Empirical studies supporting transfer generalizations might
involve “criterion studies,” examining of the
relationship between test performance and some “especially
thorough (and representative)” sample from the outcome
domain (Kane et al., 1999, p. 10) or, more practically, a
“series of small experiments regressing various outcomes on
test performance” (Haertel, 1985, p. 35). Given the near
infinite range of possible studies, some means of deciding which
are most important to undertake given limited resources is
necessary. As Kane and colleagues noted, “in practice, the
argument for extrapolation is likely to be a negative
argument.”
A serious effort is made to identify differences
between the universe of generalization and the target domain that
would be likely to invalidate the extrapolation. If no
major differences are found, the extrapolation is likely to be
accepted. If the impact of some differences on the plausibility of
extrapolation is unclear, it may be necessary to check on their
importance empirically. (Kane et al., 1999, p. 11)
Empirical Evidence of Generalizability
With Performance Assessments, In General
With performance assessments, the most commonly examined
sources of error are those due to raters and tasks. Empirical
studies of reliability or generalizability with performance
assessments are quite consistent in their conclusions that (a)

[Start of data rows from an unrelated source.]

Lemma filterRoutes_modes_commute_witness :
  fst (LastIndex.filterRoutes
         Sample.onlyUsersExceptIndex
         (fst (LastIndex.filterRoutes Sample.onlyUsersExceptIndex
                 [Sample.users; Sample.usersUpdate; Sample.admin] Definitions ∅))
         Routes ∅)
  = fst (LastIndex.filterRoutes
           Sample.onlyUsersExceptIndex
           (fst (LastIndex.filterRoutes Sample.onlyUsersExceptIndex
                   [Sample.users; Sample.usersUpdate; Sample.admin] Routes ∅))
           Definitions ∅)
  /\ fst (LastIndex.filterRoutes
            Sample.onlyUsersExceptIndex
            (fst (LastIndex.filterRoutes Sample.onlyUsersExceptIndex
                    [Sample.users; Sample.usersUpdate; Sample.admin] Definitions ∅))
            Routes ∅)
     = [Sample.usersUpdate].
Proof.
  split; [|reflexivity].
  exact (proj1 (filterRoutes_modes_commute
                  Sample.onlyUsersExceptIndex
                  [Sample.users; Sample.usersUpdate; Sample.admin] ∅ eq_refl eq_refl)).
Defined.

(** The filter never adds, repeats or reorders a route, whatever the flags
    of its regular expressions; without the [g] and [y] flags the fate of
    a route does not depend on the routes around it. *)
Theorem filterRoutes_sublist (config : LastIndex.Configuration) (mode : Mode) :
  (forall rs store, sublist (fst (LastIndex.filterRoutes config rs mode store)) rs)
  /\ (LastIndex.flagless config mode = true ->
      forall rs rs' store,
        fst (LastIndex.filterRoutes config (rs ++ rs') mode store)
        = (fst (LastIndex.filterRoutes config rs mode store)
           ++ fst (LastIndex.filterRoutes config rs' mode store))%list).
Proof.
  split.
  - intros rs store. unfold LastIndex.filterRoutes.
    destruct (LastIndex.modeFilters config mode) as [c|]; [|reflexivity].
    destruct (LastIndex.onlyFilter c), (LastIndex.exceptFilter c);
      solve [apply filterList_sublist | reflexivity].
  - intros Hflag rs rs' store.
    rewrite !(filterRoutes_flagless config _ mode store Hflag). simpl.
    rewrite !filterRoutes_passes. apply List.filter_app.
Qed.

reader reliability, defined as consistency of evaluation across
readers on a given task, can reach acceptable levels when
carefully trained readers evaluate responses to one task at a
time, and (b) adequate task or "score" reliability, defined as
consistency in performances across tasks intended to address the
same capabilities, is far more difficult to achieve (e.g., Breland
et al., 1987; Brennan and Johnson, 1995; Dunbar, Koretz, and
Hoover, 1991; Gao and Colton, 1997; Gao, Shavelson, and Baxter,
1994; Lane, Liu, Ankemann, and Stone, 1996; Linn and Burton, 1994;
McBee and Barnes, 1998; Swanson, Norman, and Linn, 1995). In the
case of portfolios, where the tasks may vary substantially from
student to student and where multiple tasks may be evaluated
simultaneously, inter-reader reliability may drop below acceptable
levels for consequential decisions about individuals or programs
(e.g., Koretz, McCaffrey, Klein, Bell, and Stecher, 1992;
Nystrand, Cohen, and Martinez, 1993). Adequate levels of score
(reader and task) reliability have typically been achieved by
further standardizing the task directions, choosing tasks with
higher intercorrelations, disaggregating the portfolio into
separate tasks that can be scored one at a time, and then
estimating generalizability as one would with any collection of
performance tasks. Brennan (2001) cautioned that tasks and raters
are only some of the sources of error that are likely to matter.
He cited other sources of variation that should likely be taken
into account. These included different occasions, both occasions
of testing as well as occasions of scoring, and different methods
of testing as sources of error. He noted that some of these, such
as different methods, are better conceptualized as convergent
validity studies (rather than as reliability studies per se). (Note 4) Of course, certain types
of estimate are often deemed not feasible, including parallel
forms reliabilities with portfolios and assessments of performance
in different contexts (ETS, 1998; Harris, 1997; NRC, 2001b; Porter
et al., 2003).
Special studies involving performance assessments have looked
at relationships among methods of assessment: between multiple
choice and performance assessment (e.g., Lane et al., 1996;
Crehan, 2001); (Note 5) between
different methods of performance assessment, such as direct
observation of scientific experiments and analysis of students
notebooks (Shavelson et al., 1991); and between on-demand and
school based tasks (Gentile, 1992, in Brennan and Johnson, 1995).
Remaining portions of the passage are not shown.